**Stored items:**
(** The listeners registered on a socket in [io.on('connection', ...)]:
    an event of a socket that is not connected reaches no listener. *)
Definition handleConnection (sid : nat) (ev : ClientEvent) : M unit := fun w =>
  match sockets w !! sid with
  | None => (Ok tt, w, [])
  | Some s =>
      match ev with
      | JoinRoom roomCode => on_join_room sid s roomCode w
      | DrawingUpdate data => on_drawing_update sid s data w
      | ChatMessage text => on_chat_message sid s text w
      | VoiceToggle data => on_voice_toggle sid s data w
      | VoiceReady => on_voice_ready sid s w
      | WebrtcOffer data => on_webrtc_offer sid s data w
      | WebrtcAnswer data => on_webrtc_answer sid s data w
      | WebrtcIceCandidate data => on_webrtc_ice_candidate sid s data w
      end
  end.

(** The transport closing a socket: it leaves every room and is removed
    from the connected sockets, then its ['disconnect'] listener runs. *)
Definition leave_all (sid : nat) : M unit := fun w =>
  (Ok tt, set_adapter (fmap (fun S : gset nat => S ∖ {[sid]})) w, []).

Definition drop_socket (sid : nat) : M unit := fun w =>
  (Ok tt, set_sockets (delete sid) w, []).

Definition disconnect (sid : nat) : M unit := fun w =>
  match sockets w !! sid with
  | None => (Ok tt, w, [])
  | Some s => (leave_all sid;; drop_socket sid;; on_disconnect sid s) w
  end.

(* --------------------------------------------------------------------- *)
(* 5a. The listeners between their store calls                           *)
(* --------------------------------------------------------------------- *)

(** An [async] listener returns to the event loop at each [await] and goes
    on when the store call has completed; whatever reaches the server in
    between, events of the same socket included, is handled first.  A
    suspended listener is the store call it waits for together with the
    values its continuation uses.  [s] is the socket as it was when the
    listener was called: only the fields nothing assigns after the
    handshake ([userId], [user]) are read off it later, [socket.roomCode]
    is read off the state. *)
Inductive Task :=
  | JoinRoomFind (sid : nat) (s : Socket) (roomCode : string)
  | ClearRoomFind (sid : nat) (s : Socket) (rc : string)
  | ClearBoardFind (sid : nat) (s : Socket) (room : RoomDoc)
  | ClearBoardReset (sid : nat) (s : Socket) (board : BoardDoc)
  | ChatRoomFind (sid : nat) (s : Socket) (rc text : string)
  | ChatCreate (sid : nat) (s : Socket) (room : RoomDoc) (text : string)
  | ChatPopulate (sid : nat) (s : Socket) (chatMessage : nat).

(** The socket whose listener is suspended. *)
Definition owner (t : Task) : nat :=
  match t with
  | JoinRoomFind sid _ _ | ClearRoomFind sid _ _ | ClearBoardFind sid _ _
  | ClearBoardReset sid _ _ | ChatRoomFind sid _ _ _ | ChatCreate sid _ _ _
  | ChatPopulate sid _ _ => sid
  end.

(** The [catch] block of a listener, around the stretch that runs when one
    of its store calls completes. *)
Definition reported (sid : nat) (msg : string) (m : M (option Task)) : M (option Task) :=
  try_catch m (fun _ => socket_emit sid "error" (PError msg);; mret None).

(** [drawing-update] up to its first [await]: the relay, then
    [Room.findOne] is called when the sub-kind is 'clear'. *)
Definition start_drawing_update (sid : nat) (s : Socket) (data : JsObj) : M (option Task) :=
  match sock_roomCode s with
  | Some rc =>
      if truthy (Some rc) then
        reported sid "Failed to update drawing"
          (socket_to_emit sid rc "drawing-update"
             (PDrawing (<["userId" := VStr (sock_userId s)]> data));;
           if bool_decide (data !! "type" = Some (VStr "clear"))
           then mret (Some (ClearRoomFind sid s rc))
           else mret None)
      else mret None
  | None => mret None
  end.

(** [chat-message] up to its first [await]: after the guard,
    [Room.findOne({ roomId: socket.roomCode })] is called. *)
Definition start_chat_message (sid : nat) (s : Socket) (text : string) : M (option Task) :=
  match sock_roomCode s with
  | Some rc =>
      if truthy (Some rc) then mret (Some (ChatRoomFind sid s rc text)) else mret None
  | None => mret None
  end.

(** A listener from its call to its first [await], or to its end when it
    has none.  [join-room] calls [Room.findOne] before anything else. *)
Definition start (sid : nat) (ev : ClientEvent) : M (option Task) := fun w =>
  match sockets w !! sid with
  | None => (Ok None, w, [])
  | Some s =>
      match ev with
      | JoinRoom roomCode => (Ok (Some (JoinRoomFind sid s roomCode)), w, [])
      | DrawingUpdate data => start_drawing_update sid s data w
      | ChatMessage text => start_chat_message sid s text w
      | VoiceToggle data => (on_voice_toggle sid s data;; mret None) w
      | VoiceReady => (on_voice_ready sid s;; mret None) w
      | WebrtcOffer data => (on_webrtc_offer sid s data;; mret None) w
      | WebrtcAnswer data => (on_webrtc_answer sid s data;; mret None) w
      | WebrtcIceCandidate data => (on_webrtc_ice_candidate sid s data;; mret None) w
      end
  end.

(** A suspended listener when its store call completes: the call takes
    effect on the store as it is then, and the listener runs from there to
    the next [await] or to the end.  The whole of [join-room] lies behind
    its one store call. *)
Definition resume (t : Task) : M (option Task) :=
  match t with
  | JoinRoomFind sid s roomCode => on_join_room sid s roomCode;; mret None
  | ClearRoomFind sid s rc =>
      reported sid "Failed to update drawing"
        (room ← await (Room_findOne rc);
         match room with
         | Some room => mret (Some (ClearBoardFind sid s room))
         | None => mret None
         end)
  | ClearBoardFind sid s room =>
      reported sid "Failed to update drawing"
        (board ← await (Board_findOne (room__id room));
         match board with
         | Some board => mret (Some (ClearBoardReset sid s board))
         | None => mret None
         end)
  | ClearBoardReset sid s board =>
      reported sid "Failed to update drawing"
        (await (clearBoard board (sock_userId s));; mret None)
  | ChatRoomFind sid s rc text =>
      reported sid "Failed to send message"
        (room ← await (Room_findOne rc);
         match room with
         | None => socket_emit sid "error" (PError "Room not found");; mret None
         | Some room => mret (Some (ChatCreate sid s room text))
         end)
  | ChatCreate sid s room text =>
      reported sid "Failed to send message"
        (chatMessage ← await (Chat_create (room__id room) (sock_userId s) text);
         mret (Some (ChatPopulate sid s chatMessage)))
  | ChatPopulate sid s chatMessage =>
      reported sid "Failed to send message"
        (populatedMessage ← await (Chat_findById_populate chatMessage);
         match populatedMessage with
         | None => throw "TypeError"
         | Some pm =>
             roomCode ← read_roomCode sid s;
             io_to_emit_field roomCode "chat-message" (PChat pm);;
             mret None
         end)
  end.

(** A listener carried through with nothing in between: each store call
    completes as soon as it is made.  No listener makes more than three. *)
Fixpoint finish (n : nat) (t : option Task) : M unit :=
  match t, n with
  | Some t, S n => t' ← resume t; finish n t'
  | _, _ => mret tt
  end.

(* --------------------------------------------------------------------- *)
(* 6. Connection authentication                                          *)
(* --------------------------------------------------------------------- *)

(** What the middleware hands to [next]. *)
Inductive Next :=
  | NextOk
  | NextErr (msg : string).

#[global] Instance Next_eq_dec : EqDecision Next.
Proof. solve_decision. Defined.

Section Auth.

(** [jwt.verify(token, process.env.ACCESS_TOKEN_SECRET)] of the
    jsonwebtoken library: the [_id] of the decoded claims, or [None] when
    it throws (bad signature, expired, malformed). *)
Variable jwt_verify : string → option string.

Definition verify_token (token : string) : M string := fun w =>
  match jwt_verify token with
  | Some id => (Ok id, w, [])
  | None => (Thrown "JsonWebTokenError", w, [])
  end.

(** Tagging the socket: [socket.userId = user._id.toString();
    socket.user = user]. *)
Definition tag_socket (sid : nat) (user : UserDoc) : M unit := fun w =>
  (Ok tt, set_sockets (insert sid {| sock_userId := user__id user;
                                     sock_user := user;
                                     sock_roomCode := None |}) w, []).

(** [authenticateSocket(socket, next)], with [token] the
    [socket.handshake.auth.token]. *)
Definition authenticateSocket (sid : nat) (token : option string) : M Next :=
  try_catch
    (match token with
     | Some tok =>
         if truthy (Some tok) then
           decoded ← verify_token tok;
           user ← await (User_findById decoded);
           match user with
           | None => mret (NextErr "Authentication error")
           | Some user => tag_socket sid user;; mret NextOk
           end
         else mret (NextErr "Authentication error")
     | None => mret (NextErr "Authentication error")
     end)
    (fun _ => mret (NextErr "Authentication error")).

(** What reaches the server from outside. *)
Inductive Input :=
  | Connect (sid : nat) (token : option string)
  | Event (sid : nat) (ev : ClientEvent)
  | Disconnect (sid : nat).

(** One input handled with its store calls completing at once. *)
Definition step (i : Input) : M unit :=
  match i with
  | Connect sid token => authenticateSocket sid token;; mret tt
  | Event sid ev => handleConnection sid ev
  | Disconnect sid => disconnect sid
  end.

**ACTIVITY:**
Every line in the records above that contains the word "populatedMessage" should be copied out.

**SOLUTION:**
        (populatedMessage ← await (Chat_findById_populate chatMessage);
         match populatedMessage with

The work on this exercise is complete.